Con los procesos manuales de aquella época, su nieto y empresario, Pedro Solano Muncharaz, ha recuperado a día de hoy este aceite con el mismo aroma y sabores que le transmitió su abuela desde bien pequeño. Actualmente proviene de una almazara en la provincia de Ciudad Real, concretamente de Malagón. Para obtener el mismo sabor desde sus inicios han hecho falta muchos años de investigación, consiguiendo un aceite de Oliva Virgen Extra Ecológico de máxima calidad en nuestros días. Se ha conseguido elaborar un aceite Virgen Extra de explosión en nariz y boca que no pasa inadvertido, eso demuestra su calidad nutricional y sitúa a la variedad autóctona Cornicabra en el puesto que se merece.

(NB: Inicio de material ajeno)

Lemma rack_step_inv r op : rack_inv r -> rack_op_ok op -> rack_inv (rack_step r op).
Proof.
  intros Hi Hop. pose proof Hi as [Hwf Hs Ht Hw Hu]. destruct op as [now pn data size|now pn|now pto]; cbn [rack_step].
  - constructor; simpl; try done; [by apply om_insert_wf|].
    intros q p Hin. apply om_insert_In in Hin as [[_ ->]|[_ Hin]]; [done|by apply (Hs q)|done].
  - destruct (om_lookup pn (rk_in_flight r)) as [pkt|] eqn:E.
    + rewrite (on_ack_eq r now pn pkt E).
      destruct (acked_state_inv r now pn pkt Hi (om_lookup_In _ _ _ E)) as (Hi' & _).
      rewrite detect_losses_eq by done. destruct Hi' as [W S T N U].
      constructor; simpl; try done; [by apply om_filter_wf|].
      intros q p Hin. apply filter_In in Hin as [Hin _]. by apply (S q).
    + unfold RackTracker_on_ack. simpl. rewrite E. by constructor.
  - unfold RackTracker_detect_tail_loss. rewrite take_lost_spec by done. simpl.
    constructor; simpl; try done; [by apply om_filter_wf|].
    intros q p Hin. apply filter_In in Hin as [Hin _]. by apply (Hs q).
Qed.

Lemma rack_run_inv ops : Forall rack_op_ok ops -> rack_inv (rack_run ops).
Proof.
  induction ops as [|op ops IH] using rev_ind; intros Hops.
  - constructor; simpl; [constructor|done|done|unfold from_millis; lia|unfold is_u; lia].
  - apply Forall_app in Hops as [Hops Hop]. inversion_clear Hop as [|? ? Hop' _].
    unfold rack_run. rewrite fold_left_app. by apply rack_step_inv; [apply IH|].
Qed.

(** RACK declares losses by send time only: when an in-flight packet is
    acknowledged, the packets declared lost are exactly those still in flight
    with a number below the highest acknowledged and sent more than the
    reorder window before the reference packet; they leave the in-flight set
    with their bytes reported and counted, the acknowledged packet leaves it
    too, every other packet stays; and an RTT sample is taken exactly for a
    packet that was not retransmitted. *)
Theorem rack_ack_losses (ops : list RackOp) (now pn : Z) (pkt : InFlightPacket) :
  Forall rack_op_ok ops ->
  let r := rack_run ops in
  om_lookup pn (rk_in_flight r) = Some pkt ->
  let '(r', (sample, lost)) := RackTracker_on_ack r now pn in
  let rest := om_remove pn (rk_in_flight r) in
  lost = map lost_entry (List.filter (rack_lost r') rest) /\
  rk_in_flight r' = List.filter (fun kv => negb (rack_lost r' kv)) rest /\
  rk_end_seq r' = Z.max (rk_end_seq r) pn /\
  rk_losses_detected r' = saturating_add 64 (rk_losses_detected r) (Z.of_nat (length lost)) /\
  sample = if ip_retransmits pkt =? 0 then Some (duration_since now (ip_sent_at pkt)) else None.
Proof.
  intros Hops r Hp. pose proof (rack_run_inv ops Hops) as Hi. fold r in Hi.
  rewrite (on_ack_eq r now pn pkt Hp).
  destruct (acked_state_inv r now pn pkt Hi (om_lookup_In _ _ _ Hp)) as (Hi' & Hf & He & Hl).
  rewrite detect_losses_eq by done. rewrite Hf. simpl.
  split_and!; try done. by rewrite Hl.
Qed.

Lemma rack_ack_losses_witness :
  let ops := [KSent 0 1 [x61] 10; KSent 100000000 2 [x62] 20; KSent 101000000 3 [x63] 30] in
  snd (RackTracker_on_ack (rack_run ops) 150000000 3) = (Some 49000000, [(1, [x61], 10)]) /\
  rk_end_seq (fst (RackTracker_on_ack (rack_run ops) 150000000 3)) = 3.
Proof.
  intros ops.
  pose proof (rack_ack_losses ops 150000000 3 (mkInFlightPacket [x63] 101000000 30 0)) as H.
  assert (Forall rack_op_ok ops) as H1 by (repeat constructor; simpl; lia).
  specialize (H H1 ltac:(vm_compute; reflexivity)).
  split; [vm_compute; reflexivity|].
  destruct (RackTracker_on_ack (rack_run ops) 150000000 3) as [r' [sample lost]].
  destruct H as (_ & _ & He & _). simpl. rewrite He. vm_compute. reflexivity.
Defined.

La variedad de Cornicabra posee certificación ecológica y no es abundante. Es frutado en tonos verdes de alcachofa, hierba y muy cítrico. En boca de entrada es dulce pero luego es una fiesta de sensaciones amargas de rúcula y picante no hiriente. Este aceite con alto contenido en Vitamina E, por lo tanto antioxidante es muy saludable.

“El cultivo ecológico no solo es una etiqueta que les distingue sino que es una filosofía de trabajo”, comentan desde Herencia Muncharaz, que lleva a cabo prácticas como el aprovechamiento de los recursos naturales, el reciclaje de todo el subproducto de la elaboración, el compostaje del alperujo y la extracción del hueso para su utilización en la caldera de biomasa. “Trabajamos por tanto todo el proceso, desde el campo hasta la almazara, y cuidamos todo el protocolo con la máxima calidad”, explica su nieto.